Best practices for storing unstructured data in Azure Blobs for an app that uses SQL Server Analysis Services (SSAS) and Azure Blob storage
Unstructured data is the most common and widely used file format in the world. This includes files such as spreadsheets, images, documents, presentations, audio, video, and other types of content. Applications that deal with unstructured data include Web applications like Office 365 or Salesforce.com where people can view or edit the information stored in Word or Excel file formats or Adobe PDFs; line-of-business (LOB) apps like Microsoft Dynamics CRM; and visualization tools like Power BI and SQL Server Reporting Services (SSRS). These apps need to make decisions about which content to index and make available in their search engines, but tough choices must be made when deciding what types of files to include. On the one hand, you need to be able to index enough content for it to be useful in your application.

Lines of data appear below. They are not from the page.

Lemma scope_rejection_framed i provider policy y t :
  SpendInv (uuids y) t ->
  wp (scope_rejection i provider policy) (fun _ s => framed y t s) (fun _ s => framed y t s) (y, t).
Proof.
  intros Hi. unfold scope_rejection. apply wp_bind, wp_own.
  assert (Hrej : forall code : string, wp (mret (Some code)) (fun _ s => framed y t s) (fun _ s => framed y t s) (y, t))
    by (intros; by apply wp_ret).
  destruct provider as [pr|]; [|apply Hrej]. destruct policy as [p|]; [|apply wp_if; intros _; apply Hrej].
  do 4 (apply wp_if; intros _; [apply Hrej|]). destruct (spend_authorization t) as [ma|]; [|apply Hrej].
  apply wp_bind, wp_attempt. eapply wp_mono; [apply on_spend_authorization_framed; [|exact Hi]|..].
  - intros a Ha. by apply assertAuthorized_keeps.
  - intros m s Hf. cbv beta iota. by apply wp_ret.
  - intros e s Hf. cbv beta iota. apply wp_if; intros _; [|by apply wp_ret]. by apply wp_lift.
Qed.

(** The decision on the request [r], created at the reading [k0], with the policy
    rolled to the day of the reading [k]. *)
Section deciding.
Context (i : RequestSpend) (r : SpendRequest) (amount credit : Z) (k0 k : nat) (y : Sys) (t : Spending).
Context (Hi : SpendInv (uuids y) t) (Ht : tracked (y, t)) (Hk : (k0 <= k < ticks y)%nat).
Context (Hc : sr_createdAt r = toISOString (clock k0)) (Hst : sr_status r = SpendRequestStatus_REQUESTED)
  (Hf : map_get (sr_spendRequestId r) (spendRequests t) = None) (Hpol : sr_spendPolicyId r = qs_spendPolicyId i)
  (Hamt : sr_amountMinor r = qs_amountMinor i)
  (Ham : assertPositiveMinorUnits (qs_amountMinor i) "amountMinor" = Ok amount).

Lemma reject_tracked reason at_ y' :
  grows y y' -> tracked (y', put_request (with_outcome SpendRequestStatus_REJECTED reason at_ r) t).
Proof.
  unfold tracked. cbn [fst snd]. intros Hg HN. pose proof (gr_ticks _ _ Hg). destruct (Ht ltac:(cbn; lia)) as (f & Hd). exists f.
  apply DayInv_reject; [intros; by eapply request_keys|done|done|]. by eapply DayInv_frame.
Qed.

Lemma approve_tracked p k1 y' t' :
  map_get (qs_spendPolicyId i) (policies t) = Some p -> sp_dailySpentDate p = day k ->
  sp_dailySpentMinor p + amount <= sp_dailyLimitMinor p -> (k <= k1 < ticks y')%nat -> grows y y' ->
  policies t' = policies t -> spendRequests t' = spendRequests t ->
  tracked (y', put_request (with_outcome SpendRequestStatus_APPROVED None (toISOString (clock k1)) r)
    (put_policy (with_spent (sp_dailySpentMinor p + amount) (sp_dailySpentDate p) p) t')).
Proof.
  unfold tracked. cbn [fst snd]. intros Hp Hdate Hroom Hk1 Hg Ep Er HN. pose proof (gr_ticks _ _ Hg).
  destruct (Ht ltac:(cbn; lia)) as (f & Hd). eexists. destruct (si_policies _ _ Hi _ _ Hp) as (Hid & _).
  apply (DayInv_approve (ticks y') f k k0 k1); cbn; rewrite ?Ep, ?Er; try done; try lia.
  - intros; by eapply request_keys.
  - unfold amount_of. cbn. by rewrite Hamt, Ham.
  - by rewrite Hpol.
  - congruence.
  - by eapply DayInv_frame; [|exact Ep|exact Er|exact Hd].
Qed.

Lemma decide_spend_tracked policy rejection :
  (forall p, policy = Some p -> map_get (qs_spendPolicyId i) (policies t) = Some p /\ sp_dailySpentDate p = day k) ->
  wp (decide_spend i r policy rejection amount credit) (fun _ s => tracked s) (fun _ s => tracked s) (y, t).
Proof.
  intros Hp. unfold decide_spend. cbv zeta.
  set (reason := match rejection, policy with None, Some p => _ | _, _ => rejection end).
  apply wp_bind, wp_lift; [rewrite Hst; by destruct reason|]. intros _ _. cbv beta.
  apply wp_bind, wp_clock. intros y2 Hu2 Ht2 Hg2. cbv beta. destruct reason as [code|] eqn:Hreason.
  - apply wp_bind, wp_ret. svc_steps; apply reject_tracked; cbn [fst]; grows.
  - destruct rejection as [code|]; [done|]. unfold reason in Hreason.
    destruct policy as [p|]; [|apply wp_bind, wp_lift; intros; [by eapply tracked_grows|done]].
    apply limit_rejection_None in Hreason as (_ & Hroom & _). destruct (Hp p eq_refl) as [Hg Hdate].
    apply wp_bind, wp_bind. eapply wp_mono; [apply on_spend_authorization_framed|..].
    + intros a Ha. eapply wp_mono; [by apply wp_reserveUtilization|by intros ? ? [? _]|done].
    + eapply SpendInv_mono; [|exact Hi]. by apply gr_uuids.
    + intros v [y3 t3] (_ & Hg3 & Ep & Er). cbv beta. apply wp_update. cbn [fst snd] in *. pose proof (gr_ticks _ _ Hg3).
      assert (Hafter : forall y4, grows y3 y4 -> (k <= ticks y < ticks y4)%nat /\ grows y y4).
      { intros y4 Hg4. pose proof (gr_ticks _ _ Hg4). split; [lia|grows]. }
      svc_steps; cbn [fst] in *; (apply approve_tracked; [done|done|lia|apply Hafter; grows|apply Hafter; grows|done|done]).
    + intros e s Hfr. eapply framed_tracked; [exact Hfr|]. by eapply tracked_grows.
Qed.
End deciding.

(** The day's roll, written back at the reading [k]. *)
Lemma wp_roll i k y y' t (Q : unit -> Sys * Spending -> Prop) E :
  SpendInv (uuids y') t -> tracked (y, t) -> (ticks y <= k < ticks y')%nat ->
  (forall t1, SpendInv (uuids y') t1 -> tracked (y', t1) -> spendRequests t1 = spendRequests t ->
     map_get (qs_spendPolicyId i) (policies t1) = on_day (day k) <$> map_get (qs_spendPolicyId i) (policies t) -> Q () (y', t1)) ->
  wp (match on_day (day k) <$> map_get (qs_spendPolicyId i) (policies t) with Some p => update (put_policy p) | None => mret () end)
    Q E (y', t).
Proof.
  intros Hi Ht Hk HQ. destruct (map_get (qs_spendPolicyId i) (policies t)) as [p|] eqn:Hp; cbn [fmap option_fmap option_map] in *.
  - destruct (si_policies _ _ Hi _ _ Hp) as (Hid & _ & Hok). destruct (on_day_ok (day k) p Hok) as (Hok' & He & _).
    rewrite <- Hid in Hp. destruct (put_policy_ok _ _ p (on_day (day k) p) Hi Hp He Hok') as [Hi' _].
    apply wp_update, HQ; [exact Hi'| |done|cbn; by rewrite on_day_id, Hid, map_get_set_eq].
    unfold tracked. cbn [fst snd]. intros HN. destruct (Ht ltac:(cbn; lia)) as (f & Hd). exists f.
    apply (DayInv_roll (ticks y)); try done; [by eapply days_pass_le|intros; by eapply request_keys].
  - apply wp_ret, HQ; try done. unfold tracked. cbn [fst snd]. intros HN. destruct (Ht ltac:(cbn; lia)) as (f & Hd). exists f.
    apply (DayInv_frame (ticks y) _ f t); [lia|done|done|exact Hd].
Qed.

Lemma requestSpend_tracks i : tracks (requestSpend i).
Proof.
  intros y t Hi Ht. unfold requestSpend, createSpendRequest. change roll_day with on_day.
  apply wp_bind, wp_sys_bind, wp_bind, wp_clock. intros y1 Hu1 Ht1 Hg1. cbv beta.
  apply wp_sys_bind, wp_bind, wp_new_id. intros y2 Hu2 Hg2. apply wp_sys_ret.
  match goal with |- context [spend_json ?x] => set (r := x) end.
  do 4 svc_step. svc_step. svc_step; [same|]. rename a into amount. svc_step. svc_step; [same|]. rename a into credit.
  svc_step. svc_step; [same|]. svc_step. svc_step; [|same].
  apply wp_bind, wp_clock. intros y4 Hu4 Ht4 Hg4. match type of Ht4 with _ = S (ticks ?z) => rename z into y3 end. cbv beta zeta.
  assert (Hg3 : grows y2 y3) by grows. assert (Hg : grows y y3) by grows. assert (Ht3 : tracked (y3, t)) by same.
  pose proof (gr_ticks _ _ Hg2). pose proof (gr_ticks _ _ Hg3).
  assert (Hi4 : SpendInv (uuids y4) t).
  { eapply SpendInv_mono; [|exact Hi]. rewrite Hu4. by apply gr_uuids. }
  change (day_of (clock (ticks y3))) with (day (ticks y3)).
  apply wp_bind, (wp_roll i _ y3); [exact Hi4|exact Ht3|lia|]. intros t1 Hi1 Htr1 Hr1 Hp1. cbv beta.
  apply wp_bind. eapply wp_mono; [apply scope_rejection_framed; exact Hi1|..].
  2: { intros e s Hfr. exact (framed_tracked _ _ _ Hfr Htr1). }
  intros rej [y5 t2] Hfr. pose proof Hfr as (Hi5 & Hg5 & Hp2 & Hr2). cbv beta. cbn [fst snd] in *. pose proof (gr_ticks _ _ Hg5).
  assert (Hf : map_get (sr_spendRequestId r) (spendRequests t2) = None).
  { rewrite Hr2, Hr1. destruct (map_get _ (spendRequests t)) as [r0|] eqn:E; [|done].
    apply (si_requests _ _ Hi) in E as (_ & Hm & _). cbn in Hm. rewrite Hu1 in Hm. by apply minted_fresh in Hm. }
  apply (decide_spend_tracked i r amount credit (ticks y) (ticks y3)); try done; [exact (framed_tracked _ _ _ Hfr Htr1)|lia|].
  intros p E. rewrite Hp2, Hp1. split; [exact E|].
  destruct (map_get (qs_spendPolicyId i) (policies t)) as [p0|]; [|done]. injection E as <-. apply on_day_date.
Qed.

On the other hand, if you index too much information, you will reduce search efficiency and performance because of storage requirements and processing time.
For these reasons, many apps typically use a tiered storage architecture that stores content according to its profile. This allows newer data (hotter documents) with high turnover rates (less frequent accesses) to reside on faster storage media while older data rests on slower media or tape backup. Specific profiles are assigned based on an algorithm that considers factors such as how often items are accessed compared to others in the same document library or folder; who owns them; file size; and so on.
In this article, we show you how to use Azure Blobs to store your unstructured data in tiered storage architecture. We walk you through the process of configuring a search index for an SSAS Tabular 1400 model using Azure Search. Then, we show you how to move selected content from blob storage into the search index, allowing end-users to view it based on their permissions. Throughout this journey, we provide best practices for storing this type of information efficiently and affordably by using features such as object tagging and lifecycle management.
Before going further, let’s take a look at some common strategies for dealing with unstructured data: When looking at these examples keep in mind that SSAS Tabular 1400 is a column-store model designed to support massive amounts of data with fast, efficient queries. It uses the xVelocity in-memory analytics engine which enables extremely fast tabular querying, but it also has significant storage requirements for new tables and indices.
Approximate profile of unstructured data objects
1: (all hot): Store everything on HDD (very low cost)
You can store all your blobs on hard disks (HDD), which makes them very easy to access at a lower price point than any other form of storage; however, this comes with some tradeoffs. Firstly, there’s no redundancy available since you don’t get multiple copies of your data. Secondly, there are only a limited number of transactions per second you can perform which means queries are slower than with other forms of storage. A third downside is that blobs stored on HDD tend to be larger than those stored on SSD or SCD (more on this later).
2: (all hot): Store everything in Azure Blob Storage – Hot tier / Archive tier
You could store all your blobs in the hot tier with object tags for each blob so you know what type it is and where it should go when it becomes stale relative to your business needs. For example, you could “archive” older media files so they aren’t searchable but can still be accessed by end-users for download. This would allow you to use a single storage account for all your data; thereby simplifying the process of moving blobs from one tier to another should you need to.
3: (all hot): Store everything in Azure Blob Storage – Hot tier / Cool tier / Archive tier
Suppose you want more granular control over which blobs are stored on HDD and SSD at a lower price point since they’re “cooler” documents with a turnover rate of once daily or less than archived items — but still want redundancy plus the ability to support transactions per second. You could store all your blobs in the hot tier with object tags so that when an item becomes stale it’s moved automatically into the Cool tier. Then, when users access the “cooler” documents, you could move them into the hot tier again.
4: (all warm): Store everything in Azure Table Storage – Warm tier / Archive table
Storing blobs in Table storage might be a good idea if fast queries are important to you but you don’t need transactions per second or redundancy across accounts. You could store your hot items directly in Azure Table Storage while archiving the older ones in another Azure Table Storage account for querying purposes only. This would allow for multiple copies of items within an account, plus the ability to perform fast lookups on individual blobs themselves thanks to built-in support for indexing. However, this option offers no redundancy across accounts. If your data storage account were to go down, you would lose all your blobs!
With the four storage strategies discussed above, you could use Azure Storage to effectively manage your unstructured data. Each tier in Figure 1 offers something different (and more affordable) than the previous one. The Hot tier scales to support transactions per second, while Cool and Archive tiers are better suited for querying. And Table storage would be appropriate if fast lookups with granular control were desired at a low price point – but watch out for those account-level limitations!